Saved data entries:
(** X7.  The iteration count tells how the loop ended.  Fewer than 20
    iterations: the loop left at its [break], with [mtf u] within the
    tolerance [1e-6] of the target.  Exactly 20: [u] is an end of an interval
    of width [2^-20] inside [[0,1]] across which [mtf] passes the target. *)
Theorem iterations_tell_exit (fNumber contrastPercent wavelengthNm : R) :
  0 < fNumber -> 0 < contrastPercent < 100 -> 0 < wavelengthNm ->
  let targetMtf := contrastPercent / 100 in
  let s := while_loop maxIterations targetMtf init in
  exists r,
    calculateDiffractionLimit fNumber contrastPercent wavelengthNm = inr r /\
    iterations r = Some (count s) /\
    ((count s < 20)%nat -> Rabs (mtf (u s) - targetMtf) < tolerance) /\
    (count s = 20%nat ->
     high s - low s = (/ 2) ^ 20 /\ 0 <= low s /\ high s <= 1 /\
     (u s = low s \/ u s = high s) /\
     mtf (high s) <= targetMtf < mtf (low s)).
Proof.
  intros Hf Hc Hw targetMtf s.
  assert (B : bracket targetMtf init) by (apply bracket_init; unfold targetMtf; lra).
  pose proof (while_loop_ends targetMtf maxIterations init B) as He.
  fold s in He.
  assert (H20 : (20 <= maxIterations + count init)%nat)
    by (unfold maxIterations; simpl; lia).
  specialize (He H20). cbv zeta in He. fold s in He.
  eexists. split; [apply path_bisection; assumption|].
  cbn [iterations]. fold targetMtf. fold s. split; [reflexivity|]. split.
  - intros Hn. destruct He as [[_ A]|[A _]]; [assumption|lia].
  - intros Hn. destruct He as [[A _]|[_ Bs]]; [lia|].
    pose proof (br_width _ s Bs) as W. rewrite Hn in W.
    split; [assumption|]. split; [apply (br_low _ s Bs)|].
    split; [apply (br_high _ s Bs)|]. split.
    + destruct (br_u _ s Bs) as [H0|[Hu _]]; [lia|assumption].
    + split; [apply (br_below _ s Bs)|apply (br_above _ s Bs)].
Qed.

Lemma iterations_tell_exit_witness :
  exists r,
    calculateDiffractionLimit 8 10 520 = inr r /\
    iterations r = Some (count (while_loop maxIterations (10 / 100) init)).
Proof.
  destruct (iterations_tell_exit 8 10 520 ltac:(lra) ltac:(lra) ltac:(lra))
    as [r [A [B _]]].
  exists r. split; assumption.
Defined.

(** ** The command line *)

Section CommandLine.

(** A record is returned exactly for inputs in their domains. *)
Lemma returns_iff_valid (fNumber contrastPercent wavelengthNm : R) :
  (exists r,
     calculateDiffractionLimit fNumber contrastPercent wavelengthNm = inr r)
  <-> 0 < fNumber /\ 0 <= contrastPercent <= 100 /\ 0 < wavelengthNm.
Proof.
  unfold calculateDiffractionLimit, throw. split.
  - intros [r E]. revert E. cmp; simpl; try discriminate; intros _; lra.
  - intros (Hf & Hc & Hw). cmp; simpl; try lra; eexists; reflexivity.
Qed.

(** The order of the two frequencies, for whatever record is returned. *)
Lemma record_order (fNumber contrastPercent wavelengthNm : R) (r : result) :
  calculateDiffractionLimit fNumber contrastPercent wavelengthNm = inr r ->
  spatialFrequency r <= cutoffFrequency r /\
  (forall n, iterations r = Some n -> (n <= 20)%nat).
Proof.
  intros E.
  destruct (proj1 (returns_iff_valid fNumber contrastPercent wavelengthNm))
    as (Hf & Hc & Hw); [exists r; exact E|].
  pose proof (cutoff_pos fNumber wavelengthNm Hf Hw) as Hk.
  destruct (Req_dec contrastPercent 100) as [E100|N100];
    [|destruct (Req_dec contrastPercent 0) as [E0|N0]].
  - rewrite path_full in E by auto. injection E as <-.
    cbn [spatialFrequency cutoffFrequency iterations].
    split; [lra|]. intros n D. discriminate D.
  - rewrite path_zero in E by auto. injection E as <-.
    cbn [spatialFrequency cutoffFrequency iterations].
    split; [lra|]. intros n D. discriminate D.
  - assert (Hc' : 0 < contrastPercent < 100) by lra.
    destruct (bisection_settled contrastPercent Hc') as [Sn Su _].
    rewrite half_pow_20 in Su.
    rewrite path_bisection in E by assumption. cbv zeta in E.
    set (s := while_loop maxIterations (contrastPercent / 100) init) in *.
    set (k := 1 / (wavelengthNm * 1e-6 * fNumber)) in *.
    injection E as <-.
    cbn [spatialFrequency cutoffFrequency iterations]. split.
    + apply toFixed_monotone; [apply Rmult_le_pos; lra|].
      rewrite <- (Rmult_1_l k) at 2. apply Rmult_le_compat_r; lra.
    + intros n D. injection D as <-. exact Sn.
Qed.

Variable parseFloat : string -> option R.
Variable script : string.

Lemma main_parsed (a0 a1 : string) (rest : list string)
    (fNumber contrastPercent wavelengthNm : R) :
  Cli.parse_arguments parseFloat a0 a1 rest =
    inr (fNumber, contrastPercent, wavelengthNm) ->
  Cli.main parseFloat script (a0 :: a1 :: rest) =
  match calculateDiffractionLimit fNumber contrastPercent wavelengthNm with
  | inl (Error message) => ([Cli.CalculationError message], 1%nat)
  | inr r => (Cli.report fNumber contrastPercent wavelengthNm r, 0%nat)
  end.
Proof. intros E. unfold Cli.main. rewrite E. reflexivity. Qed.

End CommandLine.

(** X8.  The script ends with status 0 or 1, and with 0 exactly when it has
    at least two arguments, they read as numbers (the third, when present
    and not empty, too) and the numbers are in the function's domain. *)
Theorem exit_status (parseFloat : string -> option R) (script : string)
    (args : list string) :
  (snd (Cli.main parseFloat script args) = 0%nat \/
   snd (Cli.main parseFloat script args) = 1%nat) /\
  (snd (Cli.main parseFloat script args) = 0%nat <->
   exists a0 a1 rest fNumber contrastPercent wavelengthNm,
     args = a0 :: a1 :: rest /\
     Cli.parse_arguments parseFloat a0 a1 rest =
       inr (fNumber, contrastPercent, wavelengthNm) /\
     0 < fNumber /\ 0 <= contrastPercent <= 100 /\ 0 < wavelengthNm).
Proof.
  destruct args as [|a0 [|a1 rest]].
  - simpl. split; [right; reflexivity|]. split; [discriminate|].
    intros (? & ? & ? & ? & ? & ? & E & _). discriminate E.
  - simpl. split; [right; reflexivity|]. split; [discriminate|].
    intros (? & ? & ? & ? & ? & ? & E & _). discriminate E.
  - destruct (Cli.parse_arguments parseFloat a0 a1 rest)
      as [message|[[f c] w]] eqn:P.
    + unfold Cli.main. rewrite P. simpl.
      split; [right; reflexivity|]. split; [discriminate|].
      intros (b0 & b1 & rest' & f & c & w & E & P' & _).
      injection E as <- <- <-. congruence.
    + rewrite (main_parsed parseFloat script a0 a1 rest f c w P).
      pose proof (returns_iff_valid f c w) as V.
      destruct (calculateDiffractionLimit f c w) as [[message]|r].
      * simpl. split; [right; reflexivity|]. split; [discriminate|].
        intros (b0 & b1 & rest' & f' & c' & w' & E & P' & Hv).
        injection E as <- <- <-. rewrite P in P'. injection P' as <- <- <-.
        apply V in Hv. destruct Hv as [r D]. discriminate D.
      * simpl. split; [left; reflexivity|]. split; [|reflexivity].
        intros _. exists a0, a1, rest, f, c, w.
        split; [reflexivity|]. split; [exact P|].
        apply V. exists r. reflexivity.
Qed.

(** X9.  Arguments that read as numbers outside the function's domain make
    the script write one line, the function's own message on the error
    stream, without the usage text, and end with status 1. *)
Theorem rejected_numbers (parseFloat : string -> option R) (script : string)
    (a0 a1 : string) (rest : list string)
    (fNumber contrastPercent wavelengthNm : R) :
  Cli.parse_arguments parseFloat a0 a1 rest =
    inr (fNumber, contrastPercent, wavelengthNm) ->
  ~ (0 < fNumber /\ 0 <= contrastPercent <= 100 /\ 0 < wavelengthNm) ->
  exists message,
    calculateDiffractionLimit fNumber contrastPercent wavelengthNm =
      inl (Error message) /\
    Cli.main parseFloat script (a0 :: a1 :: rest) =
      ([Cli.CalculationError message], 1%nat) /\
    Cli.to_stderr (Cli.CalculationError message) = true.
Proof.
  intros P Hn.
  rewrite (main_parsed parseFloat script a0 a1 rest _ _ _ P).
  pose proof (returns_iff_valid fNumber contrastPercent wavelengthNm) as V.
  destruct (calculateDiffractionLimit fNumber contrastPercent wavelengthNm)
    as [[message]|r].
  - exists message. repeat split.
  - exfalso. apply Hn, V. exists r. reflexivity.
Qed.

Lemma rejected_numbers_witness :
  exists message,
    calculateDiffractionLimit 0 0 520 = inl (Error message) /\
    Cli.main (fun _ => Some 0) "diffraction.js" ["0"; "0"]%string =
      ([Cli.CalculationError message], 1%nat) /\
    Cli.to_stderr (Cli.CalculationError message) = true.
Proof.
  apply (rejected_numbers (fun _ => Some 0) "diffraction.js" "0" "0" []).
  - reflexivity.
  - lra.
Defined.

(** X10.  At a contrast of 100 the script reports success with no iteration
    count to show and an infinite feature size: the record of the boundary
    return has no [iterations] field and a spatial frequency of 0, which the
    script divides by. *)
Theorem full_contrast_report (parseFloat : string -> option R)
    (script : string) (a0 a1 : string) (rest : list string)
    (fNumber wavelengthNm : R) :
  Cli.parse_arguments parseFloat a0 a1 rest = inr (fNumber, 100, wavelengthNm) ->
  0 < fNumber -> 0 < wavelengthNm ->
  snd (Cli.main parseFloat script (a0 :: a1 :: rest)) = 0%nat /\
  In (Cli.PrecisionLine None)
     (fst (Cli.main parseFloat script (a0 :: a1 :: rest))) /\
  In (Cli.FeatureLine Cli.Infinite)
     (fst (Cli.main parseFloat script (a0 :: a1 :: rest))) /\
  In (Cli.TargetLine 0)
     (fst (Cli.main parseFloat script (a0 :: a1 :: rest))).
Proof.
  intros P Hf Hw.
  rewrite (main_parsed parseFloat script a0 a1 rest _ _ _ P).
  rewrite (path_full fNumber 100 wavelengthNm Hf Hw eq_refl).
  unfold Cli.report, Cli.featureSize.
  cbn [spatialFrequency cutoffFrequency iterations fst snd].
  destruct (Req_dec_T 0 0) as [_|N]; [|exfalso; apply N; reflexivity].
  split; [reflexivity|]. cbn [In]. repeat split; tauto.
Qed.

Lemma full_contrast_report_witness :
  snd (Cli.main (fun _ => Some 100) "diffraction.js" ["100"; "100"]%string)
    = 0%nat.
Proof.
  apply (full_contrast_report (fun _ => Some 100) "diffraction.js"
           "100" "100" [] 100 520); [|lra|lra].
  unfold Cli.parse_arguments. reflexivity.
Defined.

(** X11.  A run that ends with status 0 had two arguments or more, read
    numbers from them and wrote the report of the record the function
    returned for those numbers: nothing on the error stream, a target
    frequency that does not exceed the cutoff frequency, and an iteration
    count of at most 20 when there is one. *)
Theorem successful_run (parseFloat : string -> option R) (script : string)
    (args : list string) (out : list Cli.line) :
  Cli.main parseFloat script args = (out, 0%nat) ->
  exists a0 a1 rest fNumber contrastPercent wavelengthNm r,
    args = a0 :: a1 :: rest /\
    Cli.parse_arguments parseFloat a0 a1 rest =
      inr (fNumber, contrastPercent, wavelengthNm) /\
    calculateDiffractionLimit fNumber contrastPercent wavelengthNm = inr r /\
    out = Cli.report fNumber contrastPercent wavelengthNm r /\
    forallb (fun l => negb (Cli.to_stderr l)) out = true /\
    spatialFrequency r <= cutoffFrequency r /\
    (forall n, iterations r = Some n -> (n <= 20)%nat).
Proof.
  destruct args as [|a0 [|a1 rest]]; try (simpl; discriminate).
  destruct (Cli.parse_arguments parseFloat a0 a1 rest)
    as [message|[[f c] w]] eqn:P.
  - unfold Cli.main. rewrite P. simpl. discriminate.
  - rewrite (main_parsed parseFloat script a0 a1 rest f c w P).
    destruct (calculateDiffractionLimit f c w) as [[message]|r] eqn:D;
      [discriminate|].
    intros E. injection E as <-.
    exists a0, a1, rest, f, c, w, r.
    split; [reflexivity|]. split; [exact P|].
    split; [exact D|]. split; [reflexivity|].
    split; [reflexivity|]. exact (record_order f c w r D).
Qed.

## GOAL OF THE EXERCISE:
The reply should hold only the lines from the top of the records through the line that has "tolerance [1e-6] of", each one exact.

## ANSWER BOX:
(** X7.  The iteration count tells how the loop ended.  Fewer than 20
    iterations: the loop left at its [break], with [mtf u] within the
    tolerance [1e-6] of the target.  Exactly 20: [u] is an end of an interval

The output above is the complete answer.